Types of Cloud Attacks
- Denial of Service (DoS) Attacks
- Malware Injection Attack
- Side-Channel Attack
- Network-based co-residence check
- Brute forcing
- Authentication and MiTM Attack
- Hypercall Attacks
- Exploiting Live Migration
How do you protect from Cloud Attacks?
- Cloud users must ensure that the data stored in the cloud is encrypted and keep the key securely, as they lose a great deal of control over the hosting process after moving their data to remote servers.
- Detect side-channel attack only during the deployment phase. It can be done by collecting records for start and stop machines and importing them into a SIEM solution.
- A large number of new machines appearing and shutting down in a defined time may indicate that an attacker is performing unusual activities.
- Instead of simple username and password verification control, strong password creation policies should be established, and multi-factor authentication should be implemented.
What are Malvertising Attacks?
Malware has long been one of the attack vectors used by threat actors. Attackers now use malicious ads to appear more legitimate to their targets, thereby infecting target systems with malware.
With this technique, attackers redirect users to malicious websites or inject code into advertisements that will directly install malware on the device. The malicious ads used can be difficult to spot as they are paid through legitimate ad providers.
How do you protect from Malvertising Attacks?
- Firewalls can perform reliability-oriented queries on the URLs that the user wants to visit, including checks such as the registration date, the number of visitors, and the history of malicious activity.

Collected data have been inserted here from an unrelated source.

Definition in_effect (m : Migration) (c : Catalog) : Prop :=
  Forall (λ d, achieved d c) (up_ddl m).

Lemma in_effect_grows m c c' :
  Forall (λ d, sane d = true) (up_ddl m) → grows c c' → in_effect m c → in_effect m c'.
Proof.
  intros Hs Hg He. unfold in_effect in *. rewrite Forall_forall in *. intros d Hd.
  apply (achieved_grows _ c); [|done|by apply He]. specialize (Hs d Hd). by destruct d.
Qed.

Lemma up_statements_spec v stmts ds s :
  Forall2 (λ sql d, clean sql = Some d) stmts ds → Forall (λ d, sane d = true) ds →
  wp (up_statements v stmts) (λ r s', kept s s' ∧
    match r with
    | inl _ => Forall (λ d, achieved d (catalog s')) ds
    | inr _ => faulty s ∨ ¬ ready ds (catalog s)
    end) s.
Proof.
  intros Hp. revert s. induction Hp as [|sql d stmts ds Hsql Hp IH]; intros s Hs; simpl.
  { split; [done|constructor]. }
  apply Forall_cons in Hs as [Hd Hs]. unfold clean in Hsql. case_decide as Htrim; [|done].
  destruct Htrim as [Htrim Hne]. rewrite Htrim. apply str_empty_false in Hne. rewrite Hne.
  apply wp_bind. eapply wp_mono; [by eapply wp_exec_sane|]. intros r s1 [Hk Hran].
  assert (achieved d (catalog s1) → wp (up_statements v stmts) (λ r s', kept s s' ∧
    match r with
    | inl _ => Forall (λ d, achieved d (catalog s')) (d :: ds)
    | inr _ => faulty s ∨ ¬ ready (d :: ds) (catalog s)
    end) s1) as Hnext.
  { intros Ha. eapply wp_mono; [by apply IH|]. intros r' s2 [Hk2 Hr'].
    split; [by etrans|]. destruct r' as [u|e].
    - constructor; [|done]. eapply achieved_grows; [|apply Hk2|done]. by destruct d.
    - destruct Hr' as [Hf|Hr']; [left; by eapply kept_faulty|right].
      intros [_ Hr]%Forall_cons. apply Hr'. eapply ready_grows; [apply Hk|done]. }
  destruct Hran as [Ha|e _ Hdup Ha|e Hdup Hf]; rewrite ?Hdup; [by apply Hnext..|].
  apply wp_ret. split; [done|]. destruct Hf as [|(n & Hn & Hno)]; [by left|right].
  intros [Hr _]%Forall_cons. apply Hno. rewrite Forall_forall in Hr. by apply Hr.
Qed.

Lemma up_migration_spec m s :
  m ∈ migrations →
  wp (up_statements (Version m) (splitStatements (UpSQL m))) (λ r s', kept s s' ∧
    match r with
    | inl _ => in_effect m (catalog s')
    | inr _ => faulty s ∨ ¬ ready (up_ddl m) (catalog s)
    end) s.
Proof.
  intros Hm. pose proof migrations_well_formed as Hwf. rewrite Forall_forall in Hwf.
  apply Hwf in Hm as [[ds Hds] Hsane]. unfold in_effect, up_ddl in *. rewrite Hds in *. simpl in *.
  apply up_statements_spec; [by apply mapM_Some|].
  eapply Forall_impl; [exact Hsane|]. by intros d [].
Qed.

(** The rows of the record. *)
Definition row_of (m : Migration) : Z * string := (Version m, Name m).

Lemma wp_update_versions u (Q : Result unit → MigrationDB → Prop) s :
  (∀ e s', kept s s' →
    faulty s ∨ ¬ has_table migrations_table (catalog s) ∨ u (recorded s) = Err e → Q (Err e) s') →
  (∀ r s', u (recorded s) = Ok r → kept s s' → Q (Ok tt) (set_recorded r s')) →
  wp (update_versions u) Q s.
Proof.
  intros He Hok. unfold update_versions. apply wp_bind, wp_io_fault.
  { intros s' Hk _ Hf. apply He; [done|by left]. }
  intros s' Hk Hc. unfold wp. rewrite Hc. destruct (tables (catalog s) !! migrations_table) eqn:Ht.
  - assert (recorded s' = recorded s) as -> by apply Hk.
    destruct (u (recorded s)) as [r|e] eqn:Hu; simpl; [by apply Hok|apply He; auto].
  - apply He; [done|]. right. left. intros [t0 Ht0]. by rewrite Ht in Ht0.
Qed.

(** [filter] stops where the loop does. *)
Definition pending (current target : Z) (ms : list Migration) : list Migration :=
  filter (λ m, current < Version m ≤ target) ms.

Lemma pending_done current target m ms :
  StronglySorted (λ m m', Version m < Version m') (m :: ms) → target < Version m →
  pending current target (m :: ms) = [].
Proof.
  intros [_ Hm]%StronglySorted_inv Ht. apply filter_false. intros m' Hm'.
  apply elem_of_cons in Hm' as [->|Hm']; [lia|]. rewrite Forall_forall in Hm.
  apply Hm in Hm'. lia.
Qed.

(** What [migrateUp] has done when it returns: the migrations [done] are
    recorded and in effect, nothing else is recorded, nothing is dropped. *)
Definition upgraded (ms : list Migration) (s s' : MigrationDB) : Prop :=
  grows (catalog s) (catalog s') ∧ (io s = [] → io s' = []) ∧
  recorded s' = recorded s ++ (row_of <$> ms) ∧ Forall (λ m, in_effect m (catalog s')) ms.

Lemma upgraded_nil s s' : kept s s' → upgraded [] s s'.
Proof. intros (Hg & Hr & Hi). split_and!; [done..| |constructor]. simpl. by rewrite app_nil_r. Qed.

Lemma sane_of m : m ∈ migrations → Forall (λ d, sane d = true) (up_ddl m).
Proof.
  intros Hm. pose proof migrations_well_formed as Hwf. rewrite Forall_forall in Hwf.
  apply Hwf in Hm as [_ Hs]. eapply Forall_impl; [exact Hs|]. by intros d [].
Qed.

Lemma upgraded_cons m ms s s1 s2 :
  m ∈ migrations → kept s s1 → in_effect m (catalog s1) →
  upgraded ms (set_recorded (recorded s1 ++ [row_of m]) s1) s2 → upgraded (m :: ms) s s2.
Proof.
  intros Hm (Hg & Hr & Hi) He (Hg2 & Hi2 & Hr2 & He2). split_and!; [by etrans|auto| |].
  - rewrite Hr2. simpl. by rewrite Hr, <-app_assoc.
  - constructor; [|done]. eapply in_effect_grows; [by apply sane_of|exact Hg2|done].
Qed.

(** One migration of the loop. *)
Definition obstacle (m : Migration) (s : MigrationDB) : Prop :=
  faulty s ∨ ¬ ready (up_ddl m) (catalog s) ∨ ¬ has_table migrations_table (catalog s) ∨
  Version m ∈ versions s.

Lemma wp_up_loop_cons current target applied m ms (Q : Outcome nat → MigrationDB → Prop) s :
  m ∈ migrations → current < Version m ≤ target →
  (∀ e s', kept s s' → obstacle m s → Q (inr e) s') →
  (∀ s1, kept s s1 → in_effect m (catalog s1) →
    wp (up_loop current target (S applied) ms) Q (set_recorded (recorded s ++ [row_of m]) s1)) →
  wp (up_loop current target applied (m :: ms)) Q s.
Proof.
  intros Hm [Hc Ht] He Hok. simpl. rewrite decide_False by lia. rewrite decide_False by lia.
  apply wp_bind. eapply wp_mono; [by apply up_migration_spec|]. intros [[]|e] s1 [Hk Hr]; cycle 1.
  { apply wp_ret, He; [done|]. unfold obstacle. tauto. }
  unfold or_return. apply wp_bind. assert (recorded s1 = recorded s) as Hrec by apply Hk.
  apply wp_update_versions.
  - intros e s2 Hk2 Hob. apply wp_ret, He; [by etrans|]. destruct Hob as [Hf|[Hn|Hi]].
    + left. by eapply kept_faulty.
    + right. right. left. intros Hs. apply Hn. eapply grows_has_table; [apply Hk|done].
    + right. right. right. unfold insert_version in Hi. rewrite Hrec in Hi. by case_decide.
  - intros r s2 Hr2 Hk2. unfold insert_version in Hr2. case_decide; [done|].
    injection Hr2 as <-. rewrite Hrec. apply Hok; [by etrans|].
    eapply in_effect_grows; [by apply sane_of|apply Hk2|done].
Qed.

Lemma up_loop_spec current target applied ms s :
  (∀ m, m ∈ ms → m ∈ migrations) → StronglySorted (λ m m', Version m < Version m') ms →
  wp (up_loop current target applied ms) (λ r s', ∃ done,
    done `prefix_of` pending current target ms ∧ upgraded done s s' ∧
    ∀ n, r = inl n → done = pending current target ms ∧ n = (applied + length done)%nat) s.
Proof.
  revert applied s. induction ms as [|m ms IH]; intros applied s Hms Hsort.
  { apply wp_ret. exists []. split_and!; [done|by apply upgraded_nil|]. intros n [= <-]. split; [done|simpl; lia]. }
  assert (∀ m', m' ∈ ms → m' ∈ migrations) as Hms' by (intros; apply Hms; by right).
  pose proof (StronglySorted_inv Hsort) as [Hsort' _].
  destruct (decide (Version m ≤ current)) as [Hle|Hgt].
  { simpl. rewrite decide_True by done. unfold pending. rewrite filter_cons_False by (cbv beta; lia). by apply IH. }
  destruct (decide (target < Version m)) as [Htar|Htar].
  { simpl. rewrite decide_False by lia. rewrite decide_True by lia. rewrite pending_done by done.
    apply wp_ret. exists []. split_and!; [done|by apply upgraded_nil|]. intros n [= <-]. split; [done|simpl; lia]. }
  assert (pending current target (m :: ms) = m :: pending current target ms) as Hp.
  { unfold pending. by rewrite filter_cons_True by (cbv beta; lia). }
  rewrite Hp. apply wp_up_loop_cons; [apply Hms; left|lia|..].
  - intros e s' Hk _. exists []. split_and!; [apply prefix_nil|by apply upgraded_nil|done].
  - intros s1 Hk He. eapply wp_mono; [by apply IH|]. intros r s2 (don & Hpre & Hup & Hr).
    exists (m :: don). split_and!; [by apply prefix_cons| |].
    + eapply upgraded_cons; [apply Hms; left|exact Hk|done|]. by replace (recorded s1) with (recorded s) by (symmetry; apply Hk).
    + intros n [-> ->]%Hr. split; [done|]. simpl. lia.
Qed.

(** The loop runs to its end when no statement fails. *)
Definition runnable (current : Z) (s : MigrationDB) : Prop :=
  ¬ faulty s ∧ has_table migrations_table (catalog s) ∧
  has_table "agents" (catalog s) ∧ has_table "messages" (catalog s).

Lemma runnable_grows current s s' :
  grows (catalog s) (catalog s') → (io s = [] → io s' = []) → runnable current s → runnable current s'.
Proof.
  intros Hg Hi (Hf & Ht & Ha & Hm). split_and!; [|by eapply grows_has_table..].
  intros Hf'. apply Hf. intros Hs. by apply Hf', Hi.
Qed.

Lemma runnable_no_obstacle current m s :
  m ∈ migrations → runnable current s → Version m ∉ versions s → ¬ obstacle m s.
Proof.
  intros Hm (Hf & Ht & Ha & Hmsg) Hv [Ho|[Ho|[Ho|Ho]]]; try done. apply Ho.
  pose proof migrations_well_formed as Hwf. rewrite Forall_forall in Hwf.
  apply Hwf in Hm as [_ Hs]. eapply Forall_impl; [exact Hs|]. intros d [_ Hd].
  apply Forall_forall. intros n Hn%Hd. apply elem_of_cons in Hn as [->|Hn]; [done|].
  by apply list_elem_of_singleton in Hn as ->.
Qed.

Lemma up_loop_completes current target applied ms s :
  (∀ m, m ∈ ms → m ∈ migrations) → StronglySorted (λ m m', Version m < Version m') ms →
  runnable current s → (∀ m v, m ∈ pending current target ms → v ∈ versions s → v < Version m) →
  wp (up_loop current target applied ms) (λ r _, ∃ n, r = inl n) s.
Proof.
  revert applied s. induction ms as [|m ms IH]; intros applied s Hms Hsort Hrun Hv.
  { apply wp_ret. by exists applied. }
  assert (∀ m', m' ∈ ms → m' ∈ migrations) as Hms' by (intros; apply Hms; by right).
  pose proof (StronglySorted_inv Hsort) as [Hsort' Hlt]. rewrite Forall_forall in Hlt.
  assert (∀ m', m' ∈ pending current target ms → m' ∈ pending current target (m :: ms)) as Hsub.
  { intros m'. unfold pending. rewrite !list_elem_of_filter. intros [? ?]. split; [done|by right]. }
  destruct (decide (Version m ≤ current)) as [Hle|Hgt].
  { simpl. rewrite decide_True by done. apply IH; auto. }
  destruct (decide (target < Version m)) as [Htar|Htar].
  { simpl. rewrite decide_False by lia. rewrite decide_True by lia. apply wp_ret. by exists applied. }
  assert (m ∈ pending current target (m :: ms)) as Hm.
  { unfold pending. apply list_elem_of_filter. split; [lia|by left]. }
  apply wp_up_loop_cons; [apply Hms; left|lia|..].
  - intros e s' Hk Ho. exfalso. revert Ho. apply (runnable_no_obstacle current); [apply Hms; left|done|].
    intros Hin. specialize (Hv m _ Hm Hin). lia.
  - intros s1 Hk He. apply IH; [done|done| |].
    + eapply runnable_grows; [apply Hk..|done].
    + intros m' v Hm'. unfold versions. simpl. rewrite fmap_app, elem_of_app. intros [Hin|Hin].
      * by apply Hv; [apply Hsub|].
      * apply list_elem_of_singleton in Hin as ->. apply Hlt. by apply list_elem_of_filter in Hm' as [_ ?].
Qed.

Lemma wp_query_versions {A} (q : list (Z * string) → A) (Q : Result A → MigrationDB → Prop) s :
  (∀ e s', kept s s' → faulty s ∨ ¬ has_table migrations_table (catalog s) → Q (Err e) s') →
  (∀ s', kept s s' → Q (Ok (q (recorded s))) s') → wp (query_versions q) Q s.
Proof.
  intros He Hok. unfold query_versions. apply wp_bind, wp_io_fault.
  { intros s' Hk _ Hf. apply He; [done|by left]. }
  intros s' Hk Hc. unfold wp. rewrite Hc. assert (recorded s' = recorded s) as -> by apply Hk.
  destruct (tables (catalog s) !! migrations_table) eqn:Ht; [by apply Hok|].
  apply He; [done|]. right. intros [t0 Ht0]. by rewrite Ht in Ht0.
Qed.

Lemma migrations_table_single :
  ∃ defs, single migrations_table_sql = Some (CreateTable migrations_table defs) ∧
    sane (CreateTable migrations_table defs) = true.
Proof. eexists. split; [vm_compute; reflexivity|vm_compute; reflexivity]. Qed.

- IDS systems are used on network discovery, browser identification, etc. It can detect malicious scripts such as exploit codes and common hiding techniques of these codes.
Organizations that adopt digitalization with rapidly developing technologies can significantly reduce the threats against them without creating an excellent cyber security infrastructure and implementing audit policies.
We aimed to create reference points so that you can find the steps that can be taken to reduce the attack vectors with an overview of the cyber threats that may be against every institution/organization regardless of the sector.